In the deep waters off Malta in the Mediterranean Sea, Leiopathes glaberrima is the dominant species in what have been called "coral gardens", where it is associated with other scleractinian corals, gorgonians and zoanthids. The areas are characterised by strong turbulent currents and the corals grow on steep rocky terraces. The colonies are typically a metre or more high, with four or five per square metre. The majority of Leiopathes glaberrima colonies have white polyps, but some are orange. Associated animals include soft corals, gorgonians, crabs, stalked barnacles, numerous species of fish, the cushion star Peltaster placenta, squat lobsters and the spiny lobster Palinurus elephas. The ecosystem is easily damaged by deep water fishing activities including trammel nets and long lines which break the colonies or get tangled in them.

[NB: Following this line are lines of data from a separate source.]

(* ===== verification/Concurrent.v ===== *)
(** * The volatile multi-word CAS under any schedule (src/mwcas/mwcas.cc)

    Any number of threads run operations that share words and help each other, and read
    words.  What a word shows moves only as successful operations ask; every owner is
    answered with the one decision of its operation; and no check of the code fails. *)
From Stdlib Require Import ZArith Lia.
From stdpp Require Import base list gmap strings relations.
From S2P Require Import Prelude Bytes Prog Status Library Epoch Garbage Metrics Memory Descriptor MwCAS Target Shared Helping.
#[local] Open Scope Z_scope.
#[local] Open Scope prog_scope.
#[local] Open Scope machine_scope.

(** ** Any number of owners and readers, under any schedule *)

(** A thread and what it does: run the operation of a descriptor, or read a word. *)
Inductive task := Owner (me d : Z) | Reader (me a : Z).
Definition task_id (k : task) : Z := match k with Owner me _ => me | Reader me _ => me end.

Section pool.
Context {HP : Platform} (D : gmap Z Op) (fuel depth : nat).

Definition task_prog (k : task) : prog World (bool + Z) :=
  match k with
  | Owner me d => let! b := MwCAS me fuel false depth d in Ret (inl b)
  | Reader me a => let! v := GetValueProtectedVolatile me fuel depth a in Ret (inr v)
  end.

Context (ks : list task) (m : Z) (sz : nat) (slot : Z -> nat) (w0 : World).

(** Descriptors filled in and not started, each with one owner and in a partition of its
    own; every thread protected; values in the words; no statistics. *)
Record ready : Prop := {
  rd_placed : placed D;
  rd_owner j k me d : ks !! j = Some k -> k = Owner me d -> is_Some (D !! d);
  rd_reader j k me a : ks !! j = Some k -> k = Reader me a -> target D a;
  rd_apart i j me me' d d' o o' : ks !! i = Some (Owner me d) -> ks !! j = Some (Owner me' d') -> i <> j ->
    D !! d = Some o -> D !! d' = Some o' -> d <> d' /\ o_ring o <> o_ring o';
  rd_frame d o : D !! d = Some o -> frame d (o_part o) (o_ring o) (o_words o) (cells (client w0));
  rd_status d o : D !! d = Some o -> cells (client w0) !! status_ d = Some kStatusFinished;
  rd_values a : target D a -> exists v, cells (client w0) !! a = Some v /\ plain v;
  rd_rings d o : D !! d = Some o ->
    exists L, lists w0 !! o_ring o = Some L /\ gl_epoch_manager_ L = Some m /\ slot_free L;
  rd_protected k : k ∈ ks ->
    exists en, holds (task_id k) m sz (slot (task_id k)) en (epochs w0) /\ protected_epoch en <> 0;
  rd_metrics : enabled (metrics (client w0)) = false
}.
Context (Hready : ready).

Definition initially (a : Z) : Z := default 0 (cells (client w0) !! a).
Definition running (t : Z) : Prop := exists k, k ∈ ks /\ task_id k = t.
Definition ring_of (d : Z) : Z := from_option o_ring 0 (D !! d).

Definition task_R (j : nat) : World * unit -> World * unit -> Prop :=
  match ks !! j with
  | Some (Owner _ d) => own_R D m sz running slot initially d (ring_of d)
  | _ => own_R D m sz running slot initially 0 0
  end.
Definition task_G (j : nat) : World * unit -> World * unit -> Prop :=
  match ks !! j with
  | Some (Owner _ d) => own_G D m sz running slot initially d (ring_of d)
  | Some (Reader _ _) => drive_G D m sz running slot initially
  | None => eq
  end.

(** What a thread is answered. *)
Definition task_post (j : nat) (r : bool + Z) (s : World * unit) : Prop :=
  match ks !! j, r with
  | Some (Owner _ d), inl b => words_of s !! status_ d = Some (if b then kStatusSucceeded else kStatusFailed)
  | Some (Reader _ a), inr v => rtc (committed D (words_of s) a) (initially a) v
  | _, _ => False
  end.

Lemma null_not_owned : ~ is_Some (D !! 0).
Proof. intros [o Ho]. destruct (pl_own D (rd_placed Hready) 0 o Ho) as [H _ _ _ _ _]. lia. Qed.

Lemma task_R_refl j : reflexive _ (task_R j).
Proof. unfold task_R. destruct (ks !! j) as [[]|]; apply own_R_refl. Qed.

Lemma task_G_R i j s s' : i <> j -> task_G i s s' -> task_R j s s'.
Proof.
  intros Hne. unfold task_G, task_R. destruct (ks !! i) as [[me d|me a]|] eqn:Ei.
  - destruct (ks !! j) as [[me' d'|me' a']|] eqn:Ej; intros HG.
    + destruct (rd_owner Hready i _ me d Ei eq_refl) as [o Ho], (rd_owner Hready j _ me' d' Ej eq_refl) as [o' Ho'].
      destruct (rd_apart Hready i j me me' d d' o o') as [Hd Hg]; [done..|].
      eapply own_G_R; [exact Hd| |exact HG]. unfold ring_of. by rewrite Ho, Ho'.
    + intros Hw. destruct (HG Hw) as (Hw' & Hl & _). split_and!; [done..|]. intros H. by destruct null_not_owned.
    + intros Hw. destruct (HG Hw) as (Hw' & Hl & _). split_and!; [done..|]. intros H. by destruct null_not_owned.
  - intros HG. destruct (ks !! j) as [[me' d'|me' a']|]; by apply drive_R.
  - intros <-. destruct (ks !! j) as [[me' d'|me' a']|]; apply own_R_refl.
Qed.

Lemma ready_cells_ok : cells_ok D (cells (client w0)).
Proof.
  split_and!; [apply (rd_frame Hready)| |].
  - intros d o Ho. exists kStatusFinished. split; [by apply (rd_status Hready d o)|by left].
  - intros a Ha. destruct (rd_values Hready a Ha) as (v & Hv & Hp). exists v. split; [done|by left].
Qed.

Lemma ready_ok : ok D m sz running slot initially (w0, tt).
Proof.
  split_and!; [apply ready_cells_ok|apply (rd_metrics Hready)| | |].
  - intros t (k & Hk & <-). by apply (rd_protected Hready).
  - intros d o Ho. destruct (rd_rings Hready d o Ho) as (L & HL & Hm & _). simpl. unfold glist. by rewrite HL.
  - intros a Ha. simpl. destruct (rd_values Hready a Ha) as (v & Hv & Hp).
    rewrite (shown_plain D _ a v Hv Hp). unfold initially. by rewrite Hv.
Qed.

Lemma task_rg j k : ks !! j = Some k ->
  rg (task_R j) (task_G j) (observe no_ghost (task_prog k)) (task_post j) (w0, tt).
Proof.
  intros Hk. assert (running (task_id k)) as Hrun by (exists k; split; [by eapply list_elem_of_lookup_2|done]).
  unfold task_R, task_G, task_post. rewrite Hk. destruct k as [me d|me a]; unfold task_prog.
  - destruct (rd_owner Hready j _ me d Hk eq_refl) as [o Ho].
    assert (o_ring o = ring_of d) as Hring by (unfold ring_of; by rewrite Ho).
    apply observe_bind. eapply rg_bind; [apply own_R_refl| |].
    + apply (o_MwCAS D (rd_placed Hready) m sz running slot initially me d (ring_of d) Hrun fuel o Ho Hring depth).
      split; [split; [apply ready_ok|]|by apply (rd_status Hready d o)].
      rewrite <- Hring. apply (rd_rings Hready d o Ho).
    + intros b s Hs s' HR. eapply (decided_stable D m sz running slot initially) in HR as (_ & Hv & _); done.
  - pose proof (rd_reader Hready j _ me a Hk eq_refl) as Ha. apply observe_bind. eapply rg_bind; [apply own_R_refl| |].
    + apply (d_GetValue D (rd_placed Hready) m sz running slot initially me 0 0 Hrun fuel depth a Ha). apply ready_ok.
    + intros v s Hs s' HR. eapply seen_stable in HR as [_ Hv]; done.
Qed.

(** The interleaved execution, with and without the (empty) auxiliary state. *)
Lemma tasks_sound sched :
  let c := exec sched (task_prog <$> ks, w0) in
  (forall j k p, ks !! j = Some k -> c.1 !! j = Some p ->
     rg (task_R j) (task_G j) (observe no_ghost p) (task_post j) (c.2, tt)) /\
  ok D m sz running slot initially (c.2, tt).
Proof.
  destruct (exec_rg task_R task_G) with (Q := task_post) (sched := sched)
    (ts := observe no_ghost <$> (task_prog <$> ks)) (s := (w0, tt)) as [Hp Hs].
  - apply task_R_refl.
  - intros j. unfold task_R. destruct (ks !! j) as [[]|]; apply own_R_trans.
  - apply task_G_R.
  - intros j p. rewrite !list_lookup_fmap. destruct (ks !! j) as [k|] eqn:Ek; intros [= <-]. by apply task_rg.
  - destruct (exec_observe no_ghost sched (task_prog <$> ks) (w0, tt)) as [E1 E2].
    assert (ok D m sz running slot initially (exec sched (observe no_ghost <$> (task_prog <$> ks), (w0, tt))).2) as Hok.
    { clear Hp E1 E2. pose proof ready_ok as H0. induction Hs as [s|s s' s'' [i Hst] _ IH]; [done|].
      apply IH. unfold task_G in Hst. destruct (ks !! i) as [[me d|me a]|]; [apply (Hst H0)|apply (Hst H0)|by subst]. }
    destruct (exec sched (observe no_ghost <$> (task_prog <$> ks), (w0, tt))) as [ts [w' []]]. simpl in *. subst w'.
    destruct (exec sched (task_prog <$> ks, w0)) as [ps w']. simpl in *. split; [|done].
    intros j k p _ Hj. apply (Hp j). rewrite E1, list_lookup_fmap, Hj. done.
Qed.
End pool.

(** C2.  Under every schedule of any number of owners, each running its own volatile
    operation and helping whatever it meets, and of readers: no thread fails a check or
    touches unmapped memory; an owner is answered true exactly when its operation has
    succeeded; a reader gets the first value of the word or one that successful
    operations led to, and so does what every word shows at any moment. *)
Theorem MwCAS_concurrent {HP : Platform} D fuel depth ks m sz slot w0 sched :
  ready D ks m sz slot w0 ->
  let c := exec sched (task_prog fuel depth <$> ks, w0) in
  let now := cells (client c.2) in
  (forall j k p (r : result (bool + Z)), ks !! j = Some k -> c.1 !! j = Some p -> outcome p = Some r ->
     match k, r with
     | Owner _ d, Done (inl b) => now !! status_ d = Some (if b then kStatusSucceeded else kStatusFailed)
     | Reader _ a, Done (inr v) => rtc (committed D now a) (initially w0 a) v
     | _, NoFuel => True
     | _, _ => False
     end) /\
  (forall a, target D a -> rtc (committed D now a) (initially w0 a) (shown D now a)).
Proof.
  intros Hr c now. destruct (tasks_sound D fuel depth ks m sz slot w0 Hr sched) as [Hp Hok].
  split; [|apply Hok]. intros j k p r Hk Hj Hout. specialize (Hp j k p Hk Hj). unfold task_post in Hp. rewrite Hk in Hp.
  assert (outcome (observe no_ghost p) = Some r) as Ho by (by destruct p).
  pose proof (rg_outcome _ (task_G D ks m sz slot w0 j) (task_R_refl D ks m sz slot w0 j) _ _ _ r Hp Ho) as H.
  destruct k, r as [[]|msg|]; exact H || done.
Qed.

Although the feeding habits of this species have not been studied, black corals usually grow in areas with steady currents and are fan-shaped, orientating themselves at right angles to the flow. The polyps tend to be expanded all the time, and the mouth can stretch to three times its normal size to accommodate large prey items such as copepods, amphipods and chaetognaths. The surface of the coral is covered by mucus which can also trap food particles; these are then moved towards a mouth by currents caused by cilia.

This coral is a very slow-growing species, with an estimated growth rate of less than 10 μm per year. A specimen collected from a depth of 450 m off Hawaii was estimated by radiocarbon dating in 2006 to have an age of around 2377 years. More recently, another Hawaiian specimen of Leiopathes glaberrima, the central portion of a basal holdfast, was found to have an age of 4265 (±44) years, and is believed to be the oldest recorded marine organism.